How to Convert VARCHAR Clustered Primary Key to Region's Start_Key

translator_bot · June 22, 2024, 10:55pm

Note:
This topic has been translated from a Chinese forum by GPT and might contain errors.

Original topic: varchar类型聚簇主键与region的start_key怎么换算

| username: BossChao

[TiDB Usage Environment] POC

[Encountered Issues: Problem Phenomenon and Impact]
The primary keys in the existing system are all UUIDs. It was found that the largest letter is ‘f’ and the smallest number is ‘0’. I performed a split region on the table using the minimum value 000…000 and the maximum value fff…fff, but found that it did not match the region’s start_key.

[Resource Configuration]

[Attachments: Screenshots/Logs/Monitoring]
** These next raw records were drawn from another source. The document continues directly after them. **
(** Entering a later height, and the first one. *)
Lemma sim_enter_height a c rs lp vs v : sim a c -> c_current c = Some rs -> rs_height rs < v_Height v -> in_range v -> 0 < v_Height v ->
  sim_fresh a (set_c_current (Some (roundState_update vs lp v rs)) c).
Proof.
  intros ([w n l g] & Hr & Hf) Hc Hlt Hv Hh. pose proof (rf_current _ _ Hf) as Hk. rewrite Hc in Hk.
  destruct Hk as [_ [= Ev En El]]. pose proof (rf_inv _ _ Hf) as Hi.
  assert (astep certified (mkReplica w n l g) (mkReplica v n l g)) as Ha.
  { apply as_height; [rewrite <- Ev; cbn; lia|done|apply (pi_lock _ _ Hi)]. }
  exists w, n, l, g, v, n, l. split_and!; [done|done|done|rewrite <- Ev; cbn; lia|].
  eapply refines_rs; [done|by eapply astep_invariant|done|done|].
  unfold rs_key, currentView. destruct v as [r h]. cbn. by rewrite <- En, <- El.
Qed.

Lemma sim_first a c vs lp v : sim a c -> c_current c = None -> in_range v -> 0 < v_Height v ->
  sim_fresh a (set_c_current (Some (newRoundState vs lp v)) c).
Proof.
  intros ([w n l g] & Hr & Hf) Hc Hv Hh. pose proof (rf_current _ _ Hf) as Hk. rewrite Hc in Hk. cbn in Hk. subst w.
  assert (astep certified (mkReplica (mkView 0 0) n l g) (mkReplica v None None g)) as Ha by by apply as_height.
  exists (mkView 0 0), n, l, g, v, None, None. split_and!; [done|apply Hf|done|done|].
  eapply refines_rs; [done|by eapply astep_invariant, rf_inv|done|done|destruct v; done].
Qed.

Lemma quiet_round_start_qc env lp : respects quiet (
  rs ← current_rs;
  match rs_prepareQC rs with
  | Some _ => mret tt
  | None =>
      qc ← lift (buildRoundStartQC lp);
      _ ← SetPrepareQC env qc;
      mod_rs (fun s => set_rs_committedQC None (set_rs_lockQC None s))
  end).
Proof.
  apply respects_bind; [apply _|apply quiet_current_rs|intros rs]. destruct (rs_prepareQC rs); [apply respects_ret, _|].
  apply respects_bind; [apply _|apply quiet_lift|intros qc].
  apply respects_bind; [apply _|apply quiet_SetPrepareQC|intros _]. by apply quiet_mod_rs.
Qed.

Lemma bind_assoc_quiet (P : Core -> Prop) {A} (m : M Core A) (k : A -> M Core unit) c :
  (forall c1 c2, quiet c1 c2 -> P c1 -> P c2) -> P (m c).2 -> (forall x, respects quiet (k x)) -> P ((m ≫= k) c).2.
Proof.
  intros HP Hm Hk. unfold mbind, M_bind. destruct (m c) as [[x|e|] c1]; cbn in *; try done.
  eapply HP; [apply Hk|done].
Qed.

Lemma sim_update_round a c env lp rs round : sim a c -> c_current c = Some rs -> rs_round rs < round < 2 ^ 64 ->
  sim a (updateRoundState env lp (mkView round (rs_height rs)) c).2.
Proof.
  intros Hs Hc Hr. destruct (sim_rs_facts a c rs Hs Hc) as (Hh & Hr0 & _). unfold updateRoundState. apply sim_get. rewrite Hc.
  apply (bind_assoc_quiet (sim a)); [by intros ??; apply sim_quiet| |intros []; apply quiet_round_start_qc].
  unfold mod_rs. apply sim_current; [done|]. intros rs' Hc'. rewrite Hc in Hc'. injection Hc' as <-. cbn.
  by apply sim_enter.
Qed.

Lemma sim_update_height a c env lp n : sim a c -> 0 <= n < 2 ^ 64 - 1 ->
  (forall rs, c_current c = Some rs -> rs_height rs <= n) ->
  sim_fresh a (updateRoundState env lp (mkView 0 (n + 1)) c).2.
Proof.
  intros Hs Hn Hlt. unfold updateRoundState. unfold mbind at 1, M_bind at 1. cbn [get].
  apply (bind_assoc_quiet (sim_fresh a)); [by intros ??; apply sim_fresh_quiet| |intros []; apply quiet_round_start_qc].
  assert (in_range (mkView 0 (n + 1))) as Hrg by (split; cbn; lia).
  destruct (c_current c) as [rs|] eqn:Hc.
  - unfold mod_rs, current_rs, asks, mbind, M_bind. rewrite Hc. cbn. specialize (Hlt rs eq_refl).
    apply sim_enter_height; [done|done|cbn; lia|done|cbn; lia].
  - unfold modify, mbind, M_bind. apply sim_fresh_reload; [|by eexists].
    apply sim_first; [done|done|done|cbn; lia].
Qed.

Lemma sim_log_and_return a m k c : sim a (m c).2 -> ((m c).1 = Ret tt -> sim a (k (m c).2).2) -> sim a (log_and_return m k c).2.
Proof. unfold log_and_return. destruct (m c) as [[[]|e|] c']; cbn; auto. Qed.

Lemma sim_round_tail a c env : order_ok (e_order env) -> sim a c ->
  sim a ((_ ← newRoundChangeTimer env; _ ← setCurrentState env StateAcceptRequest; sendNewView) c).2.
Proof.
  intros Ho Hs. apply sim_quiet_bind; [apply quiet_timer|done|]. intros _ c1 _ _ Hs1.
  apply sim_bind; [by apply sim_setCurrentState|]. intros [] _. by apply sim_sendNewView, sim_setCurrentState.
Qed.

Lemma sim_fresh_Unlock a c : sim_fresh a c -> sim a (mod_rs Unlock c).2.
Proof.
  intros Hs. unfold mod_rs, current_rs, asks, mbind, M_bind. destruct (c_current c) as [rs|] eqn:Hc; cbn; [|by apply sim_fresh_sim].
  apply sim_fresh_sim. by eapply sim_fresh_reset.
Qed.

Lemma quiet_set_valSet c vs : vs_validators vs = vs_validators (c_valSet c) -> quiet c (set_c_valSet vs c).
Proof. intros E. by constructor. Qed.
Lemma runs_enter_round round lp addr ch c n : base_ok c -> hdr_Number (b_header lp) = Some n -> 0 <= n ->
  (forall rs, c_current c = Some rs -> rs_ok rs) -> (ch = true -> is_Some (c_current c)) ->
  runs (enter_round env round lp addr ch) (fun _ => core_ok) c.
Proof.
  intros Hb Hn Hpos Hr Hch. apply runs_bind. unfold runs at 1. unfold lift, Block_Number. rewrite Hn. cbn [deref].
  apply runs_bind. assert (exists v, new_view round n ch c = (Ret v, c)) as (v & Ev).
  { unfold new_view. destruct ch; [|by eexists]. destruct (Hch eq_refl) as [rs Hcur].
    exists (mkView round (rs_height rs)). rewrite (bind_Ret _ _ c rs c); [done|]. unfold current_rs, asks. by rewrite Hcur. }
  unfold runs at 1. rewrite Ev. apply runs_bind, runs_modify. set (c1 := set_c_valSet _ c).
  assert (base_ok c1) as Hb1.
  { destruct Hb as [Bv Br Bb Bo]. constructor; [|done..]. cbn. apply CalcProposer_live; [apply u64_range|done]. }
  assert (exists c2 rs2, updateRoundState env lp v c1 = (Ret tt, c2) /\ same_base c1 c2 /\ c_current c2 = Some rs2 /\
    rs_fresh rs2 /\ (ch = true -> rs_ok rs2)) as (c2 & rs2 & E2 & Hs2 & Hc2 & Hf2 & Hok2).
  { destruct (c_current c) as [rs|] eqn:Hcur.
    - destruct (update_next c1 rs lp n v) as (c2 & rs2 & ? & ? & ? & ?); [done|by apply Hr|done|done|].
      exists c2, rs2. split_and!; auto using rs_ok_fresh.
    - destruct (update_first c1 lp n v) as (c2 & rs2 & ? & ? & ? & ?); [done|done|done|].
      exists c2, rs2. split_and!; try done. intros Et. destruct (Hch Et). done. }
  unfold runs, log_and_return. rewrite E2. apply (runs_round_tail ch c2 rs2); [by eapply base_ok_same|done..].
Qed.

Lemma runs_startNewRound round c : core_ok c -> runs (startNewRound env round) (fun _ => core_ok) c.
Proof.
  intros Hc. apply runs_bind, runs_get. destruct (negb _); [done|]. destruct (e_LastProposal env) as [[lp|] addr] eqn:El; [|done].
  destruct (et_last _ Henv lp addr El) as (n & Hn & Hpos). apply runs_bind, runs_lift; [done|apply safe_NumberU64; by exists n|].
  intros m _. destruct (round_decision round m c) as [ch|]; [|done]. eapply runs_enter_round; [by apply core_base_ok|done|done| |].
  - intros rs Hcur. by eapply core_ok_rs.
  - intros _. by apply core_ok_some.
Qed.

(** *** Collecting messages *)

Lemma MessageSet_Add_total {A} (cd : codec A) m ms : (exists a, Message_Decode cd m = Ret a) -> decodes cd ms ->
  safe (MessageSet_Add m ms) /\ forall ms', MessageSet_Add m ms = Ret ms' -> decodes cd ms'.
Proof.
  intros Hd Hms. split; [unfold MessageSet_Add; destruct (GetByAddress _ _); by case_match|].
  intros ms' Ha%MessageSet_Add_inv. destruct Ha as (_ & _ & E). unfold decodes. rewrite E. by apply map_Forall_insert_2.
Qed.

Lemma values_decode {A} (cd : codec A) ms m : decodes cd ms -> m ∈ MessageSet_Values (e_order env) ms ->
  exists a, Message_Decode cd m = Ret a.
Proof.
  intros Hd. rewrite (MessageSet_Values_perm _ _ (et_order _ Henv)).
  intros ([k m'] & -> & Hk%elem_of_map_to_list)%list_elem_of_fmap. exact (Hd _ _ Hk).
Qed.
translator_bot · June 22, 2024, 10:55pm

| username: tidb狂热爱好者 | Original post link

There is also a hidden table ID and its corresponding one.

translator_bot · June 22, 2024, 10:55pm

| username: BossChao | Original post link

Clustered primary key tables do not have _tidb_rowid. The hidden primary key column is of type bigint and is consistent with the key of the region.

translator_bot · June 22, 2024, 10:55pm

| username: tidb狂热爱好者 | Original post link

This is a varchar.

translator_bot · June 22, 2024, 10:55pm

| username: 胡杨树旁 | Original post link

Clustered index table, with the primary key as part of the key value, the primary key will be arranged in descending order, right? It seems that you can extract the UUID and arrange it in ascending order to see if it matches the region’s start_key.

translator_bot · June 22, 2024, 10:55pm

| username: 裤衩儿飞上天 | Original post link

The primary key field id is varchar.

translator_bot · June 22, 2024, 10:55pm

| username: 我是咖啡哥 | Original post link

Reference documentation:

Uniform Splitting

Since row_id is an integer, the keys to be split can be deduced based on the specified lower_value, upper_value, and region_num. TiDB first calculates the step (step = (upper_value - lower_value)/region_num), then splits the key at each step interval between lower_value and upper_value, ultimately creating region_num Regions.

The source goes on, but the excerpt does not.